Definition yajbe_field_decode (self : yajbe_field_decoder_t) (reader : z_mem_bytes_reader_t)
  : outcome (Z * yajbe_field_decoder_t * z_mem_bytes_reader_t * option field_ptr) :=
  let '(_, reader, head) := z_bytes_reader_read_u8 reader in
  head ← written head;
  let family := Z.land (Z.shiftr head 5) 0x7 in
  if family =? 4 (* 0b100 *) then __read_full_field_name self reader head
  else if family =? 5 (* 0b101 *) then __read_indexed_field_name self reader head
  else if family =? 6 (* 0b110 *) then __read_prefix self reader head
  else if family =? 7 (* 0b111 *) then __read_prefix_suffix self reader head
  else Done (-1, self, reader, None).

(** [field->name[0 .. field->length)] for a field pointer the decoder returned. *)
Definition field_bytes (self : yajbe_field_decoder_t) (field : option field_ptr)
  : option (list Z) :=
  match field with
  | Some (EntryPtr i) =>
      entry ← mjoin (dec_entries self !! Z.to_nat i);
      name ← f_name entry;
      mem_range (dec_buffer self) name (f_length entry)
  | _ => None
  end.

(** ** tests/test-field.c: the drivers *)

(** The bytes of a string literal. *)
Definition str (s : string) : list Z :=
  map (fun a => Z.of_N (N_of_ascii a)) (list_ascii_of_string s).

Definition strlen (key : list Z) : Z := Z.of_nat (List.length key).

(** The loop of [encode_fields]: each key goes through [yajbe_field_encode];
    the results of the calls are collected. *)
Fixpoint encode_loop (fields : list (list Z)) (field_encoder : yajbe_field_encoder_t)
    (writer : z_mem_bytes_writer_t)
  : outcome (list Z * yajbe_field_encoder_t * z_mem_bytes_writer_t) :=
  match fields with
  | [] => Done ([], field_encoder, writer)
  | key :: rest =>
      '(r, field_encoder, writer) ← yajbe_field_encode field_encoder writer key (strlen key);
      '(rs, field_encoder, writer) ← encode_loop rest field_encoder writer;
      Done (r :: rs, field_encoder, writer)
  end.

(** [encode_fields]: the encoded bytes [buffer[0 .. writer.offset)]. *)
Definition encode_fields (fields : list (list Z)) (entries_size : Z) (buffer : list Z)
  : outcome (list Z) :=
  let writer := z_mem_bytes_writer_init_fixed buffer (Z.of_nat (List.length buffer)) in
  let field_encoder := yajbe_field_encoder_init_fixed entries_size in
  '(_, _, writer) ← encode_loop fields field_encoder writer;
  Done (writer_bytes writer).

• • • • •

• [EXERCISE OBJECTIVE]: Search the entries for "then" and copy each matching line.

• [SOLVED PROBLEM]:
  if family =? 4 (* 0b100 *) then __read_full_field_name self reader head
  else if family =? 5 (* 0b101 *) then __read_indexed_field_name self reader head
  else if family =? 6 (* 0b110 *) then __read_prefix self reader head
  else if family =? 7 (* 0b111 *) then __read_prefix_suffix self reader head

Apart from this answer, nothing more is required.